The sunset was gilding the towers of San Gimignano when we came out again, and all the bells were ringing for evensong. Already the streets were bound in shadows, so we wandered out among the olive-trees to the little ruined church of the Templars. From here we passed out of the city by an ancient gate, and down the hill to the Gothic washing-pool, where the women of San Gimignano wash and wring their linen in the cool of the evening. The delicate afterglow of Tuscany filled the sky, and the tall poplars whispered and shivered in the sunset wind. Up and down that steep and stony hill under the old Gothic gate went the women, with their snowy linen piled in baskets on their heads. The sound of their voices and laughter floated back to us, mingled with the music of bells from the city above. In the hollow below the road a little waterfall babbled to the stones as it leapt over them to the plain. Between the whispering poplars a white road wound up the hill like the roads up which Benozzo Gozzoli's stately young men rode to their Gothic cities. And below, stretching far away to the east where it was lost in rose and purple mists, billowed the vast Val d'Elsa.

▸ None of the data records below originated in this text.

(** * go-maddr-filter: the allow/deny filter table

    A shallow embedding of [filter.go] (package [filter]) and the
    properties of its rule table.

    The Go code keeps the rules in a slice of pointers to [filterEntry]
    objects, mutates entries through those pointers, rebuilds or shifts
    the slice with [append], and brackets every method with calls on a
    [sync.RWMutex].  The embedding keeps all of that explicit:

    - memory is a record of typed heaps (struct objects, entry objects,
      backing arrays); a location is an index into its heap, allocation
      extends the heap at the end;
    - a slice is a header (array, offset, length, capacity) and [append]
      writes in place when the capacity allows and reallocates otherwise;
    - methods are computations in a state monad whose outcome is a value
      or a run-time panic; [defer] runs its action on both;
    - every call on the mutex and every access to the table's memory is
      appended to an event log kept in the memory. *)

From Stdlib Require Import ZArith Lia Ascii DecimalString.
From stdpp Require Import base tactics option strings numbers list.

Local Open Scope Z_scope.
Local Open Scope nat_scope.

(** ** External collaborators

    [net.IP], [net.IPNet], [ma.Multiaddr] and [net.Addr] come from the Go
    standard library and from go-multiaddr; [growslice] is the capacity
    the Go runtime picks when [append] has to reallocate (old capacity,
    required length).  The table only uses them through the functions
    below.

    A [*net.IPNet] is taken as the network it points to and is never nil:
    the package reads these objects and never writes them.  The same goes
    for a [ma.Multiaddr]. *)
Class Deps := {
  IP : Type;
  IPNet : Type;
  Multiaddr : Type;
  NetAddr : Type;
  (* func (n *IPNet) Contains(ip IP) bool *)
  IPNet_Contains : IPNet -> IP -> bool;
  (* func (n *IPNet) String() string *)
  IPNet_String : IPNet -> string;
  (* func Split(m Multiaddr) []Multiaddr *)
  ma_Split : Multiaddr -> list Multiaddr;
  (* func ToNetAddr(maddr ma.Multiaddr) (net.Addr, error); None is err != nil *)
  manet_ToNetAddr : Multiaddr -> option NetAddr;
  (* net.Addr.String() *)
  NetAddr_String : NetAddr -> string;
  (* func ParseIP(s string) IP; None is the nil IP *)
  net_ParseIP : string -> option IP;
  growslice : nat -> nat -> nat;
}.

(** ** Locations, slices, events *)

Definition loc := nat.

(** A slice header.  [sl_arr = None] is the nil slice's missing array. *)
Record slice := Slice {
  sl_arr : option loc;
  sl_off : nat;
  sl_len : nat;
  sl_cap : nat;
}.

(* var out []T *)
Definition nil_slice : slice := Slice None 0 0 0.

Inductive field := FRejectByDefault | Ffilters.

(** What an access touches: a field of the [Filters] object at [fs], an
    entry object, or a backing array of the rule slice. *)
Inductive object :=
| ObjField (fs : loc) (fld : field)
| ObjEntry (p : loc)
| ObjArray (a : loc).

Inductive event :=
| EvLock (fs : loc)
| EvUnlock (fs : loc)
| EvRLock (fs : loc)
| EvRUnlock (fs : loc)
| EvRead (o : object)
| EvWrite (o : object).

(** ** Backing arrays and the slice operations of Go *)

(** A heap of arrays whose elements are nil-able pointers. *)
Abbreviation arrays X := (list (list (option X))).

Section Arrays.
Context {X : Type}.

(* dst[pos:pos+len(xs)] = xs *)
Definition write_at (pos : nat) (xs d : list (option X)) : list (option X) :=
  take pos d ++ xs ++ drop (pos + length xs) d.

(** The elements [s[0] .. s[len-1]]; [None] when the header does not fit
    the heap. *)
Definition sl_data (h : arrays X) (s : slice) : option (list (option X)) :=
  match sl_arr s with
  | None => if decide (sl_len s = 0) then Some [] else None
  | Some a =>
      match h !! a with
      | Some d =>
          if decide (sl_off s + sl_len s <= length d)
          then Some (take (sl_len s) (drop (sl_off s) d))
          else None
      | None => None
      end
  end.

Seen through the magic of a summer evening--when the poplars were making music in the breeze, and the shadows were sweeping across the Tuscan plain; when the women, having folded their linen under the silver olives and piled it on their heads, climbed the steep hill into their tower-girt home--the world and all its doings were as beautiful as a sacrament. Here, at least, in these dim forgotten _paesi_, 'glory and loveliness have not passed away.'
But, after all, it is at night that San Gimignano is most beautiful. Then she is a city bewitched, unspeakably lovely and romantic. Her silent streets are thronged with memories; her shuttered palaces are given back to ghosts; her proud old towers loom up against the star-lit sky like mediaeval giants.